Sympathy For A Killer?
DIRECTED BY JOHN BRAHM/1944
STREET DATE: DECEMBER 5, 2016/KINO LORBER
As a follow-up to last month’s Noirvember, I guess we’re now in the territory of Dreadcember, to coin a term destined to be forgotten after this sentence, with Kino Lorber’s Blu-ray release of style maven John Brahm’s (The Undying Monster, The Locket) haunting Jack the Ripper chiller The Lodger. Filmed entirely on the backlot of Twentieth Century Fox, this period gothic noir, to introduce another needlessly complex descriptor, captures the look and feel of Whitechapel 1888 with the terror and immediacy of a late-Victorian scandal sheet decrying “Ghastly Murders in the East-End!” As photographed by master cinematographer Lucien Ballard (The Killing, The Wild Bunch), gaslit street lamps rarely burnished so brilliantly; nor have shadows been as evocatively cast as those that enhance the dark deeds of a husky figure, armed with a medical bag of sharpened knives and surgical instruments, evading the combined forces of the Metropolitan Police and Scotland Yard through the London Fog.
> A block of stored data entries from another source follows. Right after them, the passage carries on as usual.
Lemma elem_of_remove_key k (l : entries) e :
  e ∈ remove_key k l ↔ e.1 ≠ k ∧ e ∈ l.
Proof. unfold remove_key. by rewrite list_elem_of_filter. Qed.

Lemma elem_of_removelast {A} (x : A) l : x ∈ removelast l → x ∈ l.
Proof.
  destruct l as [|y l _] using rev_ind; [done|]. rewrite removelast_last. set_solver.
Qed.

Lemma elem_of_insert_entry cap k v (l : entries) e :
  e ∈ insert_entry cap k v l → k ∉ l.*1 ∨ NoDup l.*1 → e = (k, v) ∨ (e.1 ≠ k ∧ e ∈ l).
Proof.
  unfold insert_entry. intros He Hl.
  destruct (value_of k l) as [v'|] eqn:E; apply elem_of_cons in He as [->|He]; try by left.
  - right. by apply elem_of_remove_key.
  - right. assert (e ∈ l) as Hin.
    { case_decide; [by apply elem_of_removelast|done]. }
    split; [|done]. intros Heq. assert (k ∈ l.*1) as Hk.
    { rewrite <- Heq. by apply list_elem_of_fmap_2. }
    destruct Hl as [?|Hnd]; [done|]. destruct (value_of_hit k l Hnd Hk) as [? ?]. congruence.
Qed.

Lemma elem_of_use k (l : entries) e :
  e ∈ use k l → e ∈ l ∨ (∃ v, e = (k, v) ∧ value_of k l = Some v).
Proof.
  unfold use. destruct (value_of k l) as [v|] eqn:E; [|by left].
  intros [->|[_ He]%elem_of_remove_key]%elem_of_cons; eauto.
Qed.

Lemma value_of_elem k (l : entries) v :
  value_of k l = Some v → (k, v) ∈ l.
Proof. apply elem_of_list_to_map_2. Qed.

Lemma rep_NoDup l c : represents l c → NoDup l.*1.
Proof. intros Hr. rewrite <- (rep_entries _ _ Hr), keys_entries. apply Hr. Qed.

Lemma get_hit l c k :
  represents l c → k ∈ l.*1 →
  ∃ v c', get k c = (Ret v, c') ∧ (k, v) ∈ l ∧ represents (use k l) c' ∧ c'.(_cap) = c.(_cap).
Proof.
  intros Hr Hk. destruct (value_of_hit k l (rep_NoDup _ _ Hr) Hk) as [v Hv].
  destruct (get_refines 1 l c k Hr) as (c' & E & Hr' & Hc). rewrite bind_run in E.
  cbn [lru_abstract fst] in E. rewrite Hv in E. exists v, c'.
  destruct (get k c) as [[w|e|f] c1]; unfold mret, M_ret in E; simplify_eq.
  split_and!; try done. by apply value_of_elem.
Qed.

(** Truncation commutes with insertion. *)
Lemma insert_entry_take cap k v l :
  (0 < cap)%nat → NoDup l.*1 →
  insert_entry cap k v (take cap l) = take cap ((k, v) :: remove_key k l).
Proof.
  intros Hcap Hnd. destruct cap as [|cap]; [lia|]. rewrite firstn_cons.
  rewrite <- (take_drop (S cap) l) in Hnd at 1. rewrite fmap_app in Hnd.
  apply list.NoDup_app in Hnd as (Hnd & Hdis & _).
  assert (remove_key k l = remove_key k (take (S cap) l) ++ remove_key k (drop (S cap) l)) as ->.
  { unfold remove_key. by rewrite <- list.filter_app, take_drop. }
  pose proof (length_take l (S cap)) as Hlt. unfold insert_entry.
  destruct (decide (k ∈ (take (S cap) l).*1)) as [Hin|Hni].
  - destruct (value_of_hit _ _ Hnd Hin) as [v' ->]. f_equal.
    pose proof (length_remove_key _ _ Hnd Hin) as Hlr.
    rewrite (remove_key_miss k (drop _ _)) by by apply Hdis.
    destruct (decide (S cap ≤ length l)%nat).
    + by rewrite take_app_le, (take_ge (remove_key _ _)) by lia.
    + rewrite (drop_ge l) by lia. cbn. by rewrite app_nil_r, (take_ge (remove_key _ _)) by lia.
  - rewrite value_of_miss, (remove_key_miss k (take _ _)) by done. f_equal.
    destruct (decide (S cap ≤ length l)%nat).
    + rewrite decide_True by lia. rewrite take_app_le by lia.
      by rewrite removelast_firstn, take_take, Nat.min_l by lia.
    + rewrite decide_False by lia. rewrite (drop_ge l) by lia. cbn. rewrite app_nil_r.
      by rewrite (take_ge (take _ _)) by lia.
Qed.

Lemma abstract_puts cap ps l :
  (0 < cap)%nat → NoDup l.*1 →
  (lru_abstract_run cap ((λ e, Put e.1 e.2) <$> ps) (take cap l)).2 =
  take cap (foldl (λ l e, e :: remove_key e.1 l) l ps).
Proof.
  intros Hcap. revert l. induction ps as [|[k v] ps IH]; intros l Hnd; [done|].
  cbn [fmap list_fmap lru_abstract_run lru_abstract fst snd foldl].
  rewrite insert_entry_take by done. specialize (IH ((k, v) :: remove_key k l)).
  cbn [fst] in *. rewrite <- IH by (constructor; [apply remove_key_not_in|by apply remove_key_NoDup]).
  by destruct (lru_abstract_run _ _ _).
Qed.

(** ** Theorems *)

(** C18. Every call, in any sequence, answers as the abstract cache: iterators never
    dangle and the map never disagrees with the list. *)
Theorem lru_cache_refines cap ops :
  (0 < cap)%nat →
  (lru_run ops (lru_cache_new cap)).1 = (lru_abstract_run cap ops []).1.
Proof.
  intros Hcap. by destruct (lru_run_refines ops [] _ (new_represents cap) Hcap) as (c & -> & _).
Qed.

(** After any sequence of puts the cache holds exactly the [cap] most recently
    put keys, each with its last value, most recent first. *)
Theorem lru_keeps_most_recent cap ps :
  (0 < cap)%nat →
  entry_of <$> (lru_run ((λ e, Put e.1 e.2) <$> ps) (lru_cache_new cap)).2.(_items) =
  take cap (recency ps).
Proof.
  intros Hcap.
  destruct (lru_run_refines ((λ e, Put e.1 e.2) <$> ps) [] _ (new_represents cap) Hcap)
    as (c & -> & Hr & _).
  cbn [snd]. rewrite (rep_entries _ _ Hr). cbn [lru_cache_new _cap].
  pose proof (abstract_puts cap ps [] Hcap ltac:(constructor)) as H. by rewrite take_nil in H.
Qed.

(** A cache of capacity 0 cannot be used: the first [put] takes [back()] of an
    empty list. *)
Theorem lru_zero_capacity k v :
  put k v (lru_cache_new 0) =
  (Crash (undefined_behaviour "back() of an empty list"), lru_cache_new 0).
Proof. done. Qed.
End LruCache.

Arguments lru_cache : clear implicits.
Arguments lru_op : clear implicits.
Arguments node : clear implicits.

Lemma lru_cache_refines_witness :
  (lru_run [Put "a" 1; Put "b" 2; Get "a"; Put "c" 3; Contains "b"; Get "b"; Erase "a"; Get "c"]
     (lru_cache_new 2)).1 =
  [Ret Done; Ret Done; Ret (Value 1); Ret Done; Ret (Found false);
   Throw (out_of_range "Key not found in lru_cache: b"); Ret Done; Ret (Value 3)].
Proof. rewrite (lru_cache_refines 2 _ ltac:(lia)). vm_compute. reflexivity. Defined.

Lemma lru_keeps_most_recent_witness :
  entry_of <$> (lru_run ((λ e, Put e.1 e.2) <$> [("a", 1); ("b", 2); ("a", 3); ("c", 4)]%string)
     (lru_cache_new 2)).2.(_items) = [("c", 4); ("a", 3)]%string.
Proof. rewrite (lru_keeps_most_recent 2 _ ltac:(lia)). vm_compute. reflexivity. Defined.
(** ** [initialize_udp] *)

Lemma check_version_wp r n h :
  coherent r → plain n →
  wp (check_version n h)
    (λ _ r', coherent r' ∧ same_config r r' ∧
       ((∃ f, lib_file n r' = Some f ∧ sha256_hex f = h ∧ r'.(_lib_loaders) = r.(_lib_loaders)) ∨
        (lib_file n r' = None ∧ r'.(_lib_loaders) !! n = None ∧
         ∃ g, (lib_file n r = Some g ∨ provided n g r) ∧ sha256_hex g ≠ h)))
    (λ _ r', coherent r' ∧ same_config r r') r.
Proof.
  intros Hr Hn. unfold check_version. apply wp_bind.
  eapply wp_mono; [by apply get_lib_file_hash_wp| |by intros e r1 (? & ? & _)].
  cbn beta. intros [hash|] r1 [(H1 & Hc & Hl & Hmf) Hf]; [|by apply wp_throw].
  destruct (Hf hash eq_refl) as (f & Hfile & Hfrom & ->). case_decide as Hne.
  - apply wp_bind. eapply wp_mono; [by apply unload_lib_wp| |].
    + cbn beta. intros _ r2 (H2 & (Hc2 & _) & Hn2).
      eapply wp_mono; [by apply delete_lib_wp| |]; cbn beta.
      * intros _ r3 (H3 & Hc3 & Hn3 & Hf3). split; [done|].
        split; [|right; eauto]. unfold same_config in *. intuition congruence.
      * intros e r3 (H3 & Hc3). split; [done|]. unfold same_config in *. intuition congruence.
    + cbn beta. intros e r2 (H2 & Hc2 & _). split; [done|].
      unfold same_config in *. intuition congruence.
  - apply wp_ret. split; [done|]. split; [done|]. left. exists f. split; [done|].
    split; [by destruct (decide (sha256_hex f = h))|]. by destruct Hl.
Qed.

Lemma find_and_load_wp r what n (P : bytes → Prop) :
  coherent r → plain n → r.(_lib_loaders) !! n = None →
  (∀ f, lib_file n r = Some f → P f) → (lib_file n r = None → ∀ f, provided n f r → P f) →
  wp (find_and_load what n)
    (λ _ r', coherent r' ∧ same_config r r' ∧ more_files r r' ∧ loaded_from_file n r' ∧
       ∃ f, lib_file n r' = Some f ∧ P f)
    (λ _ r', coherent r' ∧ same_config r r' ∧ more_files r r') r.
Proof.
  intros Hr Hn Hnone Hfile Hprov. unfold find_and_load. apply wp_bind, wp_get.
  destruct (_is_lib_in_cache n r) eqn:Ec.
  - eapply wp_mono; [by apply load_lib_wp| |]; cbn beta.
    + intros _ r' (H' & Hsf & Hload). split_and!; [done|apply Hsf|by apply same_files_more|done|].
      destruct Hload as (l & img & _ & _ & _ & Himg). exists img. split; [done|].
      apply Hfile. by rewrite <- (same_files_lib _ _ _ Hsf).
    + intros e r' (H' & Hsf). split_and!; [done|apply Hsf|by apply same_files_more].
  - apply wp_bind. eapply wp_mono; [by apply ask_provider_wp| |by intros e r1 (? & ? & _ & ?)].
    cbn beta. intros [f|] r1 (H1 & Hos & Hp); [|apply wp_throw; by destruct H1 as (? & ? & _ & ?)].
    apply wp_bind. eapply wp_mono; [apply (save_wp r1 n f); [apply H1|]| |].
    + apply not_in_cache. unfold _is_lib_in_cache, _get_lib_path. rewrite Hos.
      destruct H1 as (_ & (-> & _) & _). exact Ec.
    + cbn beta. intros _ r2 [H2 Hf2]. pose proof (fetched_trans _ _ _ H1 H2) as (H2' & Hc2 & (Hl2 & _) & Hm2).
      eapply wp_mono; [apply load_lib_wp; [done|done|by rewrite Hl2]| |]; cbn beta.
      * intros _ r3 (H3 & Hsf & Hload). pose proof (same_files_more _ _ Hsf) as Hm3. split_and!; [done| | |done|].
        -- destruct Hsf as [Hc3 _]. unfold same_config in *. intuition congruence.
        -- intros p g Hg. by apply Hm3, Hm2.
        -- exists f. split; [by rewrite (same_files_lib _ _ _ Hsf)|by apply (Hprov (not_in_cache _ _ Ec)), Hp].
      * intros e r3 (H3 & Hsf). pose proof (same_files_more _ _ Hsf) as Hm3. split_and!; [done| |].
        -- destruct Hsf as [Hc3 _]. unfold same_config in *. intuition congruence.
        -- intros p g Hg. by apply Hm3, Hm2.
    + cbn beta. intros e r2 H2. pose proof (fetched_trans _ _ _ H1 H2) as (H2' & Hc2 & _ & Hm2). done.
Qed.

Lemma provided_config r r' n f : same_config r r' → provided n f r' → provided n f r.
Proof. intros (_ & Hp & _) (p & s & s' & Hr & E). exists p, s, s'. by rewrite <- Hp. Qed.

(** The image mapped for a library after [initialize_udp] with a hash: of that
    version, or, after a file of another version was deleted, what the provider
    sent in its place, whose hash is not compared again. *)
Definition right_version (n h : string) (r : registry) (img : bytes) : Prop :=
  sha256_hex img = h ∨
  (provided n img r ∧ ∃ g, (lib_file n r = Some g ∨ provided n g r) ∧ sha256_hex g ≠ h).

Definition version_loaded (n : string) (P : bytes → Prop) (r : registry) : Prop :=
  ∃ l, r.(_lib_loaders) !! n = Some l ∧
    (is_Some l.(_handle) → ∃ img, image_at l r = Some img ∧ lib_file n r = Some img ∧ P img).

Lemma initialize_udp_wp r n h :
  coherent r → plain n →
  wp (initialize_udp n (Some h))
    (λ _ r', coherent r' ∧ same_config r r' ∧ version_loaded n (right_version n h r) r' ∧
       (r'.(_lib_loaders) = r.(_lib_loaders) ∨ loaded_from_file n r'))
    (λ _ r', coherent r' ∧ same_config r r') r.
Proof.
  intros Hr Hn. unfold initialize_udp. apply wp_bind.
  eapply wp_mono; [by apply check_version_wp| |done].
  cbn beta. intros _ r1 (H1 & Hc1 & Hcase). apply wp_bind, wp_get.
  destruct (_lib_loaders r1 !! n) as [l|] eqn:El.
  - apply wp_ret. destruct Hcase as [(f & Hf & Hh & Hl)|(_ & Hnone & _)]; [|congruence].
    split_and!; [done|done| |by left]. exists l. split; [done|]. intros Hs.
    destruct (co_loaders _ H1) as [Hi _ _]. destruct (Hi n l El) as [_ Himg].
    destruct (Himg Hs) as (img & Ha & Hfile). exists img. split; [done|]. split; [done|]. left. congruence.
  - eapply wp_mono; [apply (find_and_load_wp r1 _ n (right_version n h r)); try done| |]; cbn beta.
    + intros f Hf. destruct Hcase as [(g & Hg & Hh & _)|[Hnone _]]; [left|]; congruence.
    + intros Hno f Hf%(provided_config r r1); [|done].
      destruct Hcase as [(g & Hg & _)|(_ & _ & Hg)]; [congruence|by right].
    + intros _ r2 (H2 & Hc2 & _ & Hload & f & Hf & Hh). split_and!; [done| | |by right].
      * unfold same_config in *. intuition congruence.
      * destruct Hload as (l & img & Hl & Hs & Ha & Hi). exists l. split; [done|].
        intros _. exists img. split; [done|]. split; [done|]. congruence.
    + intros e r2 (H2 & Hc2 & _). split; [done|]. unfold same_config in *. intuition congruence.
Qed.
End Versions.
Based on a 1913 novel by Marie Belloc Lowndes, The Lodger had been filmed before in 1927 (by Alfred Hitchcock), 1932 (again with the star of that earlier version, Ivor Novello), and would be remade by Fox in 1953 (as Man in the Attic) — an even later modern variation would appear in 2009 — this version stars the immortal screen heavy Laird Cregar, who would himself pass away within a year of the film’s release at the untimely age of 31, and remains definitive for its period atmosphere and unique sympathy created for the serial murderer. Due largely (pun unintended) to the 6’3”, 230-pound actor’s menacingly soft-spoken interpretation of history’s greatest (and unknown) killer, Cregar was apparently allowed a good deal of improvisatory license in creating his Jack the Ripper, perversely playing his character’s dark obsession with “actresses” (Production Code for prostitutes) to flamboyant depths of depravity, suggesting all manner of murderous impulses with each eye-line lit, sidelong glance. From staring at his own reflection in the Thames as he washes away another murder spree, or watching his eyes literally light up as he glares with an unhealthy intensity at a fellow lodger, the actress Kitty Langley (Merle Oberon), no actor took such malevolent glee in appearing as delightfully unsavory as Laird Cregar; yet never does his Jack the Ripper appear less than human nor his interpretation seem less than believable.
A stylistic triumph, Kino Lorber presents the 2007 restoration of The Lodger to admirable effect, the German Expressionist-like visual flourishes director John Brahm indulges throughout highlighting to eye-popping detail the billow of smoke that escapes the Ripper’s room while burning his medical bag or, in the film’s exciting backstage theater-set climax, the shadowy rungs of a metal grate that files over Cregar’s sweaty visage as he attempts to elude his police pursuers. With two audio commentaries, the first, from the film’s 2007 DVD release, has noir and genre specialists Alain Silver and James Ursini arguing over the effectiveness of the film’s gothic and stylistic trappings, while the second, from film historian Gregory William Mank, is a well-spring of information on the film’s production and Cregar himself. Also including a 16-minute screen restoration comparison and a making-of documentary, I must admit, however, that the most illuminating feature on this disc was a contemporary half-hour radio program in which then-fellow Twentieth Century-Fox contract player Vincent Price full-gustily enacted the role of The Lodger. Much as I love Price’s unique and then-developing brand of hammy histrionics, it is astonishing how much more effective Cregar’s whispering eccentricity is in the role. Even killers, one supposes, are human, and in The Lodger the singular Laird Cregar terrifyingly suggests an all-too-human killer.
The images used in the review are present only as a reference to the film and are not meant to reflect the actual image quality of the Blu-ray.